Cosa accade se si avvolge la lampada con un foglio di alluminio?
C’è aria nello spazio tra Sole e Terra? E se il foglio di alluminio si appoggia
sulle due lamine?
Le lamine ricevono quantità uguali o diverse di energia?
Perché la lamina scura assorbe più energia?
4. Due recipienti contengono acqua a temperature diverse, se mescoliamo due quantità uguali d'acqua, qual è la temperatura finale?

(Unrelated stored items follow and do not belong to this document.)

(** [UpdateRetentionPolicy] leaves the store alone when it returns an
    error. When the durations of every policy fit, they still do after a
    successful call. The replication factor plays no part in the checks:
    a call that succeeds succeeds with any other factor in its place, and
    the policy then has that factor. *)
Theorem UpdateRetentionPolicy_sound (database name : string)
    (rpu : RetentionPolicyUpdate) (makeDefault : bool) (data : Data) :
  match UpdateRetentionPolicy database name rpu makeDefault data with
  | (data1, Some e) => data1 = data
  | (data1, None) =>
      ((∀ rp, rp ∈ policies_of data → durations_fit rp) →
       ∀ rp, rp ∈ policies_of data1 → durations_fit rp)
      ∧ ∀ r : Z,
          ∃ data2 i j di di2 rpi rpi2,
            UpdateRetentionPolicy database name
              (mkRetentionPolicyUpdate (rpu_Name rpu) (rpu_Duration rpu) (Some r)
                 (rpu_ShardGroupDuration rpu)) makeDefault data = (data2, None)
            ∧ Database_at data database = Some (i, di)
            ∧ di_RetentionPolicy di name = Some (j, rpi)
            ∧ Databases data2 !! i = Some di2
            ∧ RetentionPolicies di2 !! j = Some rpi2
            ∧ ReplicaN rpi2 = r
  end.
Proof.
  destruct (UpdateRetentionPolicy database name rpu makeDefault data)
    as [data1 e] eqn:Hcall.
  unfold UpdateRetentionPolicy in Hcall.
  destruct (Database_at data database) as [[i di]|] eqn:Hdb;
    [|by injection Hcall as <- <-].
  destruct (di_RetentionPolicy di name) as [[j rpi]|] eqn:Hrp;
    [|by injection Hcall as <- <-].
  destruct (match rpu_Name rpu with
            | Some n =>
                negb (bool_decide (n = name))
                && bool_decide (is_Some (di_RetentionPolicy di n))
            | None => false
            end) eqn:Hname; [by injection Hcall as <- <-|].
  destruct (match rpu_Duration rpu with
            | Some d => (d <? MinRetentionPolicyDuration) && negb (d =? 0)
            | None => false
            end) eqn:Hlow; [by injection Hcall as <- <-|].
  destruct (match rpu_Duration rpu with
            | Some d =>
                (d >? 0)
                && match rpu_ShardGroupDuration rpu with
                   | Some sgd => d <? sgd
                   | None => d <? ShardGroupDuration rpi
                   end
            | None =>
                (Duration rpi >? 0)
                && match rpu_ShardGroupDuration rpu with
                   | Some sgd => Duration rpi <? sgd
                   | None => false
                   end
            end) eqn:Hfit; [by injection Hcall as <- <-|].
  cbn zeta in Hcall. injection Hcall as <- <-.
  pose proof (Database_at_elem _ _ _ _ Hdb) as [Hi Hdn].
  pose proof (di_RetentionPolicy_elem _ _ _ _ Hrp) as Hj.
  split.
  - intros Hinv rp Hin. apply policies_of_insert in Hin as [Hin|Hin]; [|by apply Hinv].
    simpl in Hin. apply list_elem_of_lookup in Hin as [k Hk].
    destruct (decide (k = j)) as [->|Hne].
    2:{ rewrite list_lookup_insert_ne in Hk by done. apply Hinv.
        eapply policy_of_database; [done|]. by eapply list_elem_of_lookup_2. }
    rewrite list_lookup_insert_eq in Hk by (by eapply lookup_lt_Some).
    injection Hk as <-.
    destruct (Hinv rpi) as [Hh Hd].
    { eapply policy_of_database; [done|]. by eapply list_elem_of_lookup_2. }
    unfold durations_fit. simpl.
    assert (0 < Hour) as Hpos by (unfold Hour; lia).
    unfold MinRetentionPolicyDuration in Hlow.
    destruct (rpu_Duration rpu) as [d|]; simpl in *.
    + assert (d = 0 ∨ Hour ≤ d) as Hdd.
      { apply andb_false_iff in Hlow as [Hl|Hl].
        - right. by apply Z.ltb_ge in Hl.
        - left. apply negb_false_iff in Hl. by apply Z.eqb_eq in Hl. }
      destruct (rpu_ShardGroupDuration rpu) as [s|]; simpl in *.
      * pose proof (normalisedShardDuration_range s d) as (Hn1 & _ & Hn3).
        split; [done|]. destruct Hdd as [->|Hdd]; [left; lia|]. right.
        apply andb_false_iff in Hfit as [Hf|Hf]; [rewrite Z.gtb_ltb in Hf;
          apply Z.ltb_ge in Hf; lia|].
        apply Z.ltb_ge in Hf. by apply Hn3.
      * split; [done|]. destruct Hdd as [->|Hdd]; [left; lia|]. right.
        apply andb_false_iff in Hfit as [Hf|Hf]; [rewrite Z.gtb_ltb in Hf;
          apply Z.ltb_ge in Hf; lia|].
        by apply Z.ltb_ge in Hf.
    + destruct (rpu_ShardGroupDuration rpu) as [s|]; simpl in *; [|done].
      pose proof (normalisedShardDuration_range s (Duration rpi)) as (Hn1 & _ & Hn3).
      split; [done|].
      apply andb_false_iff in Hfit as [Hf|Hf].
      * left. rewrite Z.gtb_ltb in Hf. by apply Z.ltb_ge in Hf.
      * apply Z.ltb_ge in Hf. destruct Hd as [Hd|Hd]; [by left|].
        right. apply Hn3; lia.
  - intros r. eexists _, i, j, di, _, rpi, _.
    split.
    { unfold UpdateRetentionPolicy. rewrite Hdb, Hrp. simpl.
      rewrite Hname, Hlow, Hfit. reflexivity. }
    split; [done|]. split; [done|]. simpl.
    split; [apply list_lookup_insert_eq; by eapply lookup_lt_Some|].
    simpl. split; [apply list_lookup_insert_eq; by eapply lookup_lt_Some|done].
Qed.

Dopo aver discusso le ipotesi di lavoro e precisato le variabili da misurare, gli allievi dei vari gruppi preleveranno in due bicchieri di polistirolo quantità uguali di acqua calda e di acqua fredda da due brocche d'acqua preparate dall’insegnante. Ciascun gruppo disporrà inoltre di un termometro, col quale misurerà le temperature iniziali e quella finale, risultante dal mescolamento. Se le quantità di acqua miscelate erano uguali, la temperatura dovrà risultare intermedia a quelle di partenza. Quindi si apre il dibattito con opportune domande dell’insegnante:
- Perché la temperatura dell'acqua calda si è abbassata? C'è stato trasferimento di energia?
- Perché la temperatura dell'acqua fredda si è innalzata? C'è stato trasferimento di energia?

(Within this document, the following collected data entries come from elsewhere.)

Lemma lifetime_invariant (calls : list (@Call VoiceSettings)) :
  forall w : Session,
  _sample_rate (adapter (snd (lifetime calls w))) = _sample_rate (adapter w) /\
  _params (adapter (snd (lifetime calls w))) = _params (adapter w) /\
  Forall (is_marker_or_audio_at (_sample_rate (adapter w)))
    (emitted (fst (lifetime calls w))).
Proof.
  induction calls as [ | c rest IH]; intros w; cbn [lifetime].
  - cbn. repeat split; constructor.
  - destruct (step_invariant c w) as (Hrate & Hparams & Hframes).
    destruct (step c w) as [t1 w1]. cbn [fst snd] in *.
    destruct (IH w1) as (Hrate' & Hparams' & Hframes').
    destruct (lifetime rest w1) as [t2 w2]. cbn [fst snd] in *.
    repeat split.
    + congruence.
    + congruence.
    + rewrite emitted_app. apply Forall_app. split; [exact Hframes | ].
      rewrite <- Hrate. exact Hframes'.
Qed.

(** C9: the sample rate is fixed by the constructor.  No call of
    [can_generate_metrics], [set_model], [set_voice] or [run_tts] (started
    or resumed, with any number of generators in flight and in any
    interleaving) changes the stored sample rate or the stored parameters,
    and every audio frame emitted over the adapter's lifetime carries the
    rate the constructor computed from the output format. *)
Theorem sample_rate_fixed_at_construction :
  (forall (c : @Call VoiceSettings) (w : Session),
     _sample_rate (adapter (snd (step c w))) = _sample_rate (adapter w) /\
     _params (adapter (snd (step c w))) = _params (adapter w)) /\
  (forall vendor text self,
     self_of (run_tts vendor text self) = self) /\
  (forall api_key voice_id model (voice_settings : option VoiceSettings)
          params optimize_streaming_latency (calls : list Call),
     let self0 :=
       __init__ api_key voice_id model voice_settings params
         optimize_streaming_latency in
     let rate := sample_rate_from_output_format (output_format (_params self0)) in
     let o := lifetime calls {| adapter := self0; generators := [] |} in
     _sample_rate (adapter (snd o)) = rate /\
     _params (adapter (snd o)) = _params self0 /\
     Forall (is_marker_or_audio_at rate) (emitted (fst o))).
Proof.
  split; [ | split].
  - intros c w. destruct (step_invariant c w) as (H1 & H2 & _). now split.
  - intros vendor text self. now rewrite run_tts_run.
  - intros api_key voice_id model voice_settings params osl calls self0 rate o.
    exact (lifetime_invariant calls {| adapter := self0; generators := [] |}).
Qed.

(** ** Construction *)

Lemma InputParams_new_recognized arg p :
  InputParams_new arg = Returned p -> In (output_format p) output_format_literals.
Proof.
  destruct arg as [s | ]; cbn [InputParams_new].
  - destruct (recognized s) eqn:E; [ | discriminate].
    intros [= <-]. now apply recognized_In.
  - intros [= <-]. cbn. now left.
Qed.

Lemma match_output_format_sample_rate (s : string) :
  In s output_format_literals ->
  match_output_format s = Some (sample_rate_from_output_format s).
Proof.
  intros H. pose proof (match_output_format_recognized s H) as Hne.
  unfold sample_rate_from_output_format.
  destruct (match_output_format s); [reflexivity | contradiction].
Qed.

L'insegnante farà vedere dalla
cattedra, chiamando un allievo per volta, che mescolando quantitativi diversi di
acqua si ottengono temperature diverse da quella intermedia. Per esempio, se la
quantità d'acqua calda è maggiore, la temperatura finale sarà vicina a quella
dell'acqua calda.
6. Come si può riconoscere una pila carica da una scarica? Per risolvere questo problema non puoi usare la lampadina.
Quest’esperienza offre l’opportunità di introdurre il concetto di energia potenziale, che verrà utilizzato anche in future esperienze. L’energia potenziale è energia “congelata” o in “deposito”, che non provoca effetti per tempi indeterminati, finché non si innesca un’interazione di qualche tipo. Le due batterie, apparentemente identiche, differiscono per il contenuto di energia potenziale. Il vassoio di ciascun gruppo dovrà contenere: due pile da 4,5 V, una nuova e una completamente scarica. Filo di rame, bussola, bicchiere con acqua e sale.

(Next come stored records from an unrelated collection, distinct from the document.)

(** X11: whatever form [transformPageHtml] takes, the plugins returned
    carry every transform once, wrapped by [transformPagesOnly], in the
    order given: the first on the core plugin, the others on plugins of
    their own after the build plugin. *)
Theorem plugins_carry_every_transform {Ctx R : Type} (plugin : Plugin)
    (o : TransformOption (str -> str -> Ctx -> R)) :
  handlers (plugins plugin (transforms o))
  = map (transformPagesOnly plugin) (transforms o)
  /\ length (plugins plugin (transforms o))
     = 2 + (length (transforms o) - 1)
  /\ map plugin_name (firstn 2 (plugins plugin (transforms o)))
     = [lit "vite-multi-spa"; lit "vite-multi-spa:build"].
Proof.
  generalize (transforms o) as ts. intros ts. split; [|split].
  - destruct ts as [|t ts]; [reflexivity|].
    unfold plugins. cbn [skipn].
    change (handlers (?a :: ?b :: ?l)) with
      (match transformIndexHtml a with Some h => [h] | None => [] end
       ++ match transformIndexHtml b with Some h => [h] | None => [] end
       ++ handlers l).
    cbn [transformIndexHtml app]. rewrite handlers_wrapped. reflexivity.
  - unfold plugins. cbn [length]. rewrite length_map, length_skipn. lia.
  - reflexivity.
Qed.

Lemma resolvePageUrl_shape (existsSync : str -> bool) (root : str)
    (plugin : Plugin) (url pageUrl : str) :
  resolvePageUrl existsSync root plugin url = Some pageUrl ->
  pageUrl = "/" ++ pagesRoot plugin ++ url.
Proof.
  unfold resolvePageUrl. destruct (endsWith _ _).
  - destruct (existsSync _); [intros [= <-]; reflexivity | discriminate].
  - destruct (existsSync _); [intros [= <-]; reflexivity | discriminate].
Qed.

(** X10: the HTML file of every page the Page Resolver finds for a path
    that begins with a slash is in the scope of [transformPagesOnly]: the
    wrapped transform runs on it.  On a path that is neither under
    [/<pagesRoot>/] nor [/index.html] the wrapped transform returns
    [undefined] and the transform is not called. *)
Theorem resolved_pages_are_transformed {Ctx R : Type}
    (existsSync : str -> bool) (root : str) (plugin : Plugin)
    (transform : str -> str -> Ctx -> R) (html url pageUrl : str) (ctx : Ctx) :
  startsWith url "/" = true ->
  resolvePageUrl existsSync root plugin url = Some pageUrl ->
  (forall file, transformPagesOnly plugin transform html (pageUrl ++ file) ctx
                = Some (transform html (pageUrl ++ file) ctx))
  /\ (forall path,
        startsWith path ("/" ++ pagesRoot plugin ++ "/") = false ->
        path <> lit "/index.html" ->
        transformPagesOnly plugin transform html path ctx = None).
Proof.
  intros Hurl Hpage. split.
  - intros file. apply resolvePageUrl_shape in Hpage. subst pageUrl.
    apply startsWith_prefix in Hurl. destruct Hurl as [rest ->].
    unfold transformPagesOnly.
    replace ((lit "/" ++ pagesRoot plugin ++ lit "/" ++ rest) ++ file)
      with ((lit "/" ++ pagesRoot plugin ++ lit "/") ++ rest ++ file)
      by (simpl; rewrite <- !app_assoc; reflexivity).
    rewrite startsWith_app. reflexivity.
  - intros path Hout Hne. unfold transformPagesOnly. rewrite Hout.
    apply str_eqb_neq in Hne. rewrite Hne. reflexivity.
Qed.

Lemma resolved_pages_are_transformed_witness :
  transformPagesOnly default_plugin (fun html _ (_ : unit) => html ++ "!")
    "<p>" (lit "/src/pages/contact" ++ lit ".html") tt
  = Some (lit "<p>" ++ lit "!").
Proof.
  apply (proj1 (resolved_pages_are_transformed
                  (files_exist [lit "/app/src/pages/contact.html"]) "/app"
                  default_plugin (fun html _ (_ : unit) => html ++ "!")
                  "<p>" "/contact" "/src/pages/contact" tt
                  eq_refl eq_refl)).
Defined.

(** ** Redirect targets with and without [.html] *)

Lemma endsWith_app (s p : str) : endsWith (s ++ p) p = true.
Proof. unfold endsWith. rewrite rev_app_distr. apply startsWith_app. Qed.

Lemma strip_html_app (t : str) : strip_html (t ++ ".html") = t.
Proof.
  unfold strip_html. rewrite endsWith_app, length_app.
  change (length (lit ".html")) with 5. rewrite Nat.add_sub.
  rewrite firstn_app, Nat.sub_diag, firstn_all. simpl. apply app_nil_r.
Qed.

Lemma startsWith_slash_app (r x : str) :
  x <> [] -> startsWith x "/" = false ->
  startsWith r "/" = false -> startsWith (r ++ x) "/" = false.
Proof.
  intros Hx Hxs Hr. destruct r as [|c r]; simpl in *; [exact Hxs | exact Hr].
Qed.

(** X6: a redirect target names its page with or without a leading slash
    and with or without a trailing [.html]: when the first matching rule
    yields [r.html] or [/r.html], the Redirect Resolver answers what the
    Page Resolver answers for [/r], and the rules after it are not asked. *)
Theorem redirect_target_html_suffix_optional
    (existsSync : str -> bool) (root : str) (plugin : Plugin)
    (m : Matcher) (rules : list Matcher) (url r : str) :
  startsWith r "/" = false ->
  Matcher_call m url = Ok (Some (r ++ ".html"))
  \/ Matcher_call m url = Ok (Some ("/" ++ r ++ ".html"))
  \/ (Matcher_call m url = Ok (Some ("/" ++ r)) /\ endsWith r ".html" = false)
  ->
  resolveRedirect_from existsSync root plugin (m :: rules) url
  = Ok (resolvePageUrl existsSync root plugin ("/" ++ r)).
Proof.
  intros Hr [H|[H|[H He]]];
    rewrite (resolveRedirect_from_hit existsSync root plugin m rules url _ H);
    unfold redirect_page; f_equal; f_equal.
  - rewrite startsWith_slash_app by (auto; discriminate).
    rewrite app_assoc. apply strip_html_app.
  - change (startsWith (lit "/" ++ r ++ lit ".html") "/") with true.
    cbv iota. rewrite app_assoc. apply strip_html_app.
  - change (startsWith (lit "/" ++ r) "/") with true. cbv iota.
    unfold strip_html.
    assert (E : endsWith (lit "/" ++ r) ".html" = endsWith r ".html").
    { unfold endsWith. simpl rev.
      destruct (rev r) as [|a [|b [|c [|d [|e l]]]]]; simpl;
        repeat match goal with
               | |- context [Ascii.eqb ?x ?y] =>
                   destruct (Ascii.eqb x y); simpl
               end; reflexivity. }
    rewrite E, He. reflexivity.
Qed.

Collegando per pochi secondi i due poli della pila carica si avranno diversi effetti: il filo si riscalda, l'ago della bussola posta nelle vicinanze subisce una deviazione. È importante evidenziare la propagazione a distanza dell'interazione. Bagnando le lamine della pila capovolta sull'acqua salata, si osserverà il formarsi di bollicine. Domande:
- dove si trova l'energia prima
di passare nel circuito?
- quali sono le evidenze del trasporto di energia elettrica all'interno del filo
di rame?
- quali proprietà ha il filo di rame che non è posseduta da un semplice spago?
- in cosa si trasforma l'energia elettrica nel suo fluire? Rimane confinata nel
filo?
- quali forme di energia hai ottenuto nelle tue esperienze?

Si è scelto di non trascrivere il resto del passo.